Project Apollo would consume about 1,200 tons of garbage each day, Niemann said. That dwarfs the Japanese gasification plant, which consumes about 200 tons of garbage a day.

About 70% of Project Apollo’s fuel would be municipal waste from the city that would otherwise go to a landfill, while the rest would be industrial waste. Niemann said AFE hasn’t decided if it would handle medical or hazardous waste, since that would require more stringent materials handling and an extra set of permits.

“At this point we’re not sure what we’re going to do with that material,” Niemann said. “We’d like to take it but I don’t have a definitive answer yet.”

Concern About Emissions

Although the technology is pretty cutting edge, the synthesis gas—or “syngas”—created during the gasification process contains many toxins that must be removed. Niemann said that these materials—studies show that particulate matter, sulfur dioxide, carbon monoxide, mercury and furans are among them—are consistent with what turns up in the waste process industry all over the world.

Niemann said some elements would be recycled and sold where appropriate, emitted from its stack, or sent to a certified landfill that is permitted to accept those materials. He said that gasifying waste was preferable to sending it to a landfill, where it can create methane, a greenhouse gas.

But first the plant must be granted permits by the state Department of Natural Resources (DNR).

“We will submit to the DNR an air permit application that will tell them what the process is, how it works, what will come out of the stack,” Niemann said. “We’re very sensitive to what comes out of the stack and we’ll work with the DNR and work within the limits of the permit [if Project Apollo is granted one]. We will get our emissions as low as we can.”
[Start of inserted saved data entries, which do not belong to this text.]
(** [if (v) params.k = v;] *)
Definition add_if_truthy (k : string) (v : value) (params : object) : object :=
  if ToBoolean v then set_field k v params else params.

Definition required_error (parameter : string) : value :=
  VObj [("success", VBool false);
        ("error", VStr (parameter ++ " is required"))].

Definition ratios_video : list string :=
  ["1280:720"; "720:1280"; "1024:1024"; "1920:1080"; "1080:1920"].

Definition ratios_image : list string :=
  ["1920:1080"; "1080:1920"; "1024:1024"; "1280:720"; "720:1280";
   "1536:640"; "640:1536"].

(** ** tools/runway-api/generate-image.js *)

Module GenerateImage.

(** The destructured arguments and the block "Prepare the request
    parameters". *)
Definition params (args : object) : object :=
  let promptText := get_field args "promptText" in
  let model := param args "model" (VStr "gen4_image") in
  let ratio := param args "ratio" (VStr "1920:1080") in
  let seed := get_field args "seed" in
  let style := get_field args "style" in
  let params := [("model", model); ("promptText", promptText); ("ratio", ratio)] in
  let params := add_seed seed params in
  let params := add_if_truthy "style" style params in
  params.

(** The statement [return { success: true, ... }] for the finished task. *)
Definition respond (task : value) : M unit :=
  id <- GetV task "id" ;;
  status <- GetV task "status" ;;
  output <- GetV task "output" ;;
  imageUrl <- first_output output ;;
  createdAt <- GetV task "createdAt" ;;
  model <- GetV task "model" ;;
  promptText <- GetV task "promptText" ;;
  ratio <- GetV task "ratio" ;;
  return_ (VObj [("success", VBool true);
                 ("taskId", id);
                 ("status", status);
                 ("output", output);
                 ("imageUrl", imageUrl);
                 ("createdAt", createdAt);
                 ("model", model);
                 ("promptText", promptText);
                 ("ratio", ratio)]).
(** The cursor at an offset of a block is in that block. *)
Lemma locate_block pre b post off :
  0 <= off <= len (Qt.text b) ->
  Qt.locate (pre ++ b :: post) (len (text_before pre) + off)
  = (len pre, off).
Proof.
  intros Hoff; induction pre as [|a pre IH].
  - cbn [app text_before flat_map]; rewrite len_nil, Z.add_0_l.
    destruct post as [|x l]; [reflexivity|].
    rewrite locate_cons.
    destruct (Z.leb_spec off (len (Qt.text b))); [reflexivity | lia].
  - cbn [app]; rewrite text_before_cons.
    destruct (pre ++ b :: post) as [|x l] eqn:Hd; [now destruct pre|].
    rewrite locate_cons, len_app, len_cons.
    pose proof (len_nonneg (text_before pre)).
    destruct (Z.leb_spec (len (Qt.text a) + (len (text_before pre) + 1) + off)
                         (len (Qt.text a))); [lia|].
    replace (len (Qt.text a) + (len (text_before pre) + 1) + off
             - len (Qt.text a) - 1)
      with (len (text_before pre) + off) by lia.
    rewrite IH, len_cons; reflexivity.
Qed.

(** ** The events of a document whose tokens are its brackets *)

Lemma lexed_events_from mid :
  forall done rest,
    Forall lexed mid ->
    doc_events (done ++ mid ++ rest) (length done) (length mid)
    = text_events (text_before mid) (len (text_before done)).
Proof.
  induction mid as [|a mid IH]; intros done rest Hall; [reflexivity|].
  inversion Hall as [|? ? Ha Hmid]; subst.
  cbn [length]; rewrite doc_events_S.
  rewrite (lexed_events _ _ a) by
      (try exact Ha; rewrite nth_error_app2, Nat.sub_diag by lia;
       reflexivity).
  unfold Qt.block_position; rewrite Nat2Z.id, <- len_text_before.
  specialize (IH (done ++ [a]) rest Hmid).
  rewrite <- app_assoc, length_app in IH; cbn [app length] in IH.
  replace (length done + 1)%nat with (S (length done)) in IH by lia.
  cbn [app]; rewrite IH, text_before_snoc, text_before_cons.
  rewrite text_events_app; cbn [text_events]; rewrite isin_newline.
  rewrite !len_app, len_cons, len_nil; do 2 f_equal; lia.
Qed.

Lemma lexed_events_before pre rest :
  Forall lexed pre ->
  doc_events (pre ++ rest) 0 (length pre) = text_events (text_before pre) 0.
Proof. intros H; exact (lexed_events_from pre [] rest H). Qed.

Lemma text_events_after post :
  forall base,
    text_events (text_after post) base
    = text_events (text_before post) (base + 1).
Proof.
  induction post as [|a post IH]; intros base; [reflexivity|].
  rewrite text_after_cons, text_before_cons.
  cbn [text_events]; rewrite isin_newline, !text_events_app.
  cbn [text_events]; rewrite isin_newline, IH; do 2 f_equal; lia.
Qed.

Lemma lexed_events_after pre b post :
  Forall lexed post ->
  doc_events (pre ++ b :: post) (S (length pre)) (length post)
  = text_events (text_after post) (len (text_before pre) + len (Qt.text b)).
Proof.
  intros H; pose proof (lexed_events_from post (pre ++ [b]) [] H) as He.
  rewrite app_nil_r, <- app_assoc, length_app in He; cbn [app length] in He.
  replace (length pre + 1)%nat with (S (length pre)) in He by lia.
  rewrite He, text_events_after, text_before_snoc; f_equal.
  rewrite !len_app, len_cons, len_nil; lia.
Qed.

(** The iterator over the tokens, built at a bracket [c] of a block: what
    [__init__] finds and what the iterator gives, forwards and backwards. *)
Section AtBracket.

Variables (pre : list Qt.Block) (b : Qt.Block) (post : list Qt.Block).
Variables (t1 : str) (c : ascii) (t2 : str).
Hypothesis Hlexed : Forall lexed (pre ++ b :: post).
Hypothesis Htext : Qt.text b = t1 ++ c :: t2.
Hypothesis Hc : isin c _BRACKS = true.

Lemma tokens_at_bracket :
  ParenIterator._getParenTokens (pre ++ b :: post) (Z.of_nat (length pre))
  = lex_line t1 0 ++ Qt.mkToken true c (len t1 + 1) :: lex_line t2 (len t1 + 1).
Proof.
  rewrite (lexed_tokens (pre ++ b :: post) (length pre) b).
  - rewrite Htext, lex_line_app; cbn [lex_line]; rewrite Hc.
    now rewrite Z.add_0_l.
  - now rewrite nth_error_app2, Nat.sub_diag by lia.
  - rewrite Forall_forall in Hlexed; apply Hlexed, in_or_app; right.
    now left.
Qed.

Lemma init_at_bracket dir :
  ParenIterator.__init__ (cursor_right_of pre b post t1) dir
  = Ok (ParenIterator.mk (pre ++ b :: post) (Z.of_nat (length pre))
          (lex_line t1 0
           ++ Qt.mkToken true c (len t1 + 1) :: lex_line t2 (len t1 + 1))
          dir (len (lex_line t1 0))).
Proof.
  unfold ParenIterator.__init__, Qt.block, Qt.positionInBlock.
  unfold cursor_right_of; cbn [Qt.document Qt.position].
  rewrite <- Z.add_assoc, locate_block.
  - cbn [fst snd]; change (len pre) with (Z.of_nat (length pre)).
    rewrite tokens_at_bracket, find_start_app; [reflexivity | | reflexivity].
    eapply Forall_impl; [|apply lex_line_ends]; cbn; intros a; lia.
  - rewrite Htext, len_app, len_cons.
    pose proof (len_nonneg t1); pose proof (len_nonneg t2); lia.
Qed.

Lemma forward_at_bracket :
  yields ParenIterator.__next__
         (ParenIterator.mk (pre ++ b :: post) (Z.of_nat (length pre))
            (lex_line t1 0
             ++ Qt.mkToken true c (len t1 + 1) :: lex_line t2 (len t1 + 1))
            1 (len (lex_line t1 0)))
         (text_events (t2 ++ text_after post)
                      (Qt.position (cursor_right_of pre b post t1))).
Proof.
  assert (Hafter : Forall lexed post)
    by (apply Forall_app in Hlexed as [_ H]; now inversion H).
  pose proof (lexed_events_after pre b post Hafter) as He.
  pose proof (len_text_before pre (b :: post)) as Hpos.
  unfold cursor_right_of; cbn [Qt.position].
  set (d := pre ++ b :: post) in *.
  pose proof (tokens_forward d (length post) (length pre)
                (lex_line t2 (len t1 + 1))
                (lex_line t1 0 ++ [Qt.mkToken true c (len t1 + 1)])) as Hy.
  assert (Hlen : (length pre + 1 + length post = length d)%nat)
    by (unfold d; rewrite length_app; cbn [length]; lia).
  specialize (Hy Hlen).
  replace (len (lex_line t1 0 ++ [Qt.mkToken true c (len t1 + 1)]) - 1)
    with (len (lex_line t1 0)) in Hy
    by (unfold len; rewrite length_app; cbn [length]; lia).
  rewrite <- app_assoc in Hy; cbn [app] in Hy.
  rewrite lex_line_events, He in Hy.
  unfold Qt.block_position in Hy; rewrite Nat2Z.id, <- Hpos in Hy.
  rewrite text_events_app.
  replace (len (text_before pre) + len t1 + 1 + len t2)
    with (len (text_before pre) + len (Qt.text b))
    by (rewrite Htext, len_app, len_cons; lia).
  replace (len (text_before pre) + len t1 + 1)
    with (len (text_before pre) + (len t1 + 1)) by lia.
  exact Hy.
Qed.

Lemma backward_at_bracket :
  yields ParenIterator.__next__
         (ParenIterator.mk (pre ++ b :: post) (Z.of_nat (length pre))
            (lex_line t1 0
             ++ Qt.mkToken true c (len t1 + 1) :: lex_line t2 (len t1 + 1))
            (-1) (len (lex_line t1 0)))
         (rev (text_events (text_before pre ++ t1) 0)).
Proof.
  assert (Hbefore : Forall lexed pre)
    by (now apply Forall_app in Hlexed as [H _]).
  pose proof (lexed_events_before pre (b :: post) Hbefore) as He.
  pose proof (len_text_before pre (b :: post)) as Hpos.
  set (d := pre ++ b :: post) in *.
  pose proof (tokens_backward d (length pre) (lex_line t1 0)
                (Qt.mkToken true c (len t1 + 1) :: lex_line t2 (len t1 + 1)))
    as Hy.
  assert (Hlen : (length pre < length d)%nat)
    by (unfold d; rewrite length_app; cbn [length]; lia).
  specialize (Hy Hlen).
  rewrite <- rev_app_distr, lex_line_events, He in Hy.
  unfold Qt.block_position in Hy; rewrite Nat2Z.id, <- Hpos in Hy.
  rewrite text_events_app, Z.add_0_l.
  rewrite Z.add_0_r in Hy.
  exact Hy.
Qed.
Spencer Black, however, isn’t convinced that the technology is truly “green.”

“My concern about burning garbage is that it can lead to the emission of toxins, depending on the process,” Black said. “We’ll have to wait to see what’s in the permit and see how the plant is run.”

Giegerich of WLCV said that allowing this technology to be included in the definition of “renewable energy”—with the assumption that it’s “green”—was premature.

“At the very least we should have the answers to [its emissions] before they build one,” Giegerich said. “But to go ahead and give them credit as clean energy before we know that?”